4. Ars combinatoria y resistencia frente a la máquina

A la luz del auge de la cibernética y la avasallante presencia del saber digital y la inteligencia artificial, el maximalismo literario en ambas novelas se muestra como una resistencia y una alternativa. Ya no se trata solo de reproducir el saber como si fuéramos una Wikipedia avant-la-lettre: Espinosa y Del Paso definen el sentido de la novela como ars combinatoria, como el arte de mezclar voces, géneros, registros y estilos desde la singularidad del lenguaje humano. Frente a la máquina, la literatura se vuelve exceso, guiño, humor, delirio y composición, una literatura más humana precisamente porque se burla tanto del archivo imposible como de la utopía técnica.

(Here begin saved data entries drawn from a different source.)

Lemma getPolicies_pure ps : within (S := World) eq (getPolicies ps).
Proof. unfold getPolicies, list_bound. solve_within. Qed.

Lemma PDB_inv r ps w w' :
  reconcilePolicyServerPodDisruptionBudget r ps w = (Ok tt, w') →
  let key := mkNN (r_DeploymentsNamespace r) (NameWithPrefix ps) in
  same_but KPDB key w w' ∧
  (pspec_MinAvailable (psrv_Spec ps) ≠ None ∨ pspec_MaxUnavailable (psrv_Spec ps) ≠ None →
   ∃ pdb, Get KPDB key w' = inr pdb ∧ pdb_matches ps pdb).
Proof.
  intros Hrun key. unfold reconcilePolicyServerPodDisruptionBudget in Hrun.
  destruct (pspec_MinAvailable (psrv_Spec ps)), (pspec_MaxUnavailable (psrv_Spec ps));
    first [apply reconcilePDB_inv in Hrun as [? ?]; done
          |apply deletePDB_inv in Hrun as [? _]; split; [done|naive_solver]].
Qed.

Lemma resources_inv r policies w ps res st :
  reconcile_resources r policies (w, ps) = (Ok res, st) →
  ∃ w1 w2 w3 w4 w5 w6 ps6,
    let ps1 := setTrueConditionType PolicyServerCertSecretReconciled (now_seconds w1) ps in
    let ps2 := setTrueConditionType PolicyServerConfigMapReconciled (now_seconds w2) ps1 in
    let ps3 := setTrueConditionType PolicyServerPodDisruptionBudgetReconciled (now_seconds w3) ps2 in
    let ps4 := setTrueConditionType PolicyServerDeploymentReconciled (now_seconds w4) ps3 in
    let ps5 := setTrueConditionType PolicyServerServiceReconciled (now_seconds w5) ps4 in
    reconcilePolicyServerCertSecret r (w, ps) = (Ok tt, (w1, ps1)) ∧
    reconcilePolicyServerConfigMap r ps1 policies w1 = (Ok tt, w2) ∧
    reconcilePolicyServerPodDisruptionBudget r ps2 w2 = (Ok tt, w3) ∧
    reconcilePolicyServerDeployment r ps3 w3 = (Ok tt, w4) ∧
    reconcilePolicyServerService r ps4 w4 = (Ok tt, w5) ∧
    StatusUpdate KPolicyServer ps5 w5 = (inr ps6, w6) ∧ st.1 = w6 ∧ res = empty_result.
Proof.
  unfold reconcile_resources. intros Hrun. autorewrite with go in Hrun.
  destruct Hrun as ([] & st1 & Hcert & Hrun).
  destruct (certSecret_inv _ _ _ _ Hcert) as (w1 & -> & _).
  autorewrite with go in Hrun. destruct Hrun as ([] & st2 & Hs2 & Hrun).
  apply recorded_inv in Hs2 as (w2 & Hs2 & ->).
  autorewrite with go in Hrun. destruct Hrun as ([] & st3 & Hs3 & Hrun).
  apply recorded_inv in Hs3 as (w3 & Hs3 & ->).
  autorewrite with go in Hrun. destruct Hrun as ([] & st4 & Hs4 & Hrun).
  apply recorded_inv in Hs4 as (w4 & Hs4 & ->).
  autorewrite with go in Hrun. destruct Hrun as ([] & st5 & Hs5 & Hrun).
  apply recorded_inv in Hs5 as (w5 & Hs5 & ->).
  apply with_local_Ok in Hrun as (w6 & Hrun & ->). inv_run Hrun. subst.
  exists w1, w2, w3, w4, w5. do 2 eexists. split_and!; done.
Qed.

5. Cierre y resonancias críticas

El público de Medellín, en la Universidad de Antioquia, acompañó con especial atención y preguntas agudas esta travesía literaria y filosófica. Mi invitación fue a leer, releer y dejarse interpelar por estos monumentos de la novela hispanoamericana no como respuestas, sino como archivos abiertos, espacios de ruina y juego, de herida y de ironía, que aún esperan nuevas preguntas… y nuevas combinaciones.

Agradezco al Dr. Edison Neira y a todos los asistentes por su hospitalidad y la riqueza del diálogo. Ojalá este hilo crítico y comparativo invite —desde las letras— a repensar la memoria, la identidad y la potencia inagotable del lenguaje en América Latina.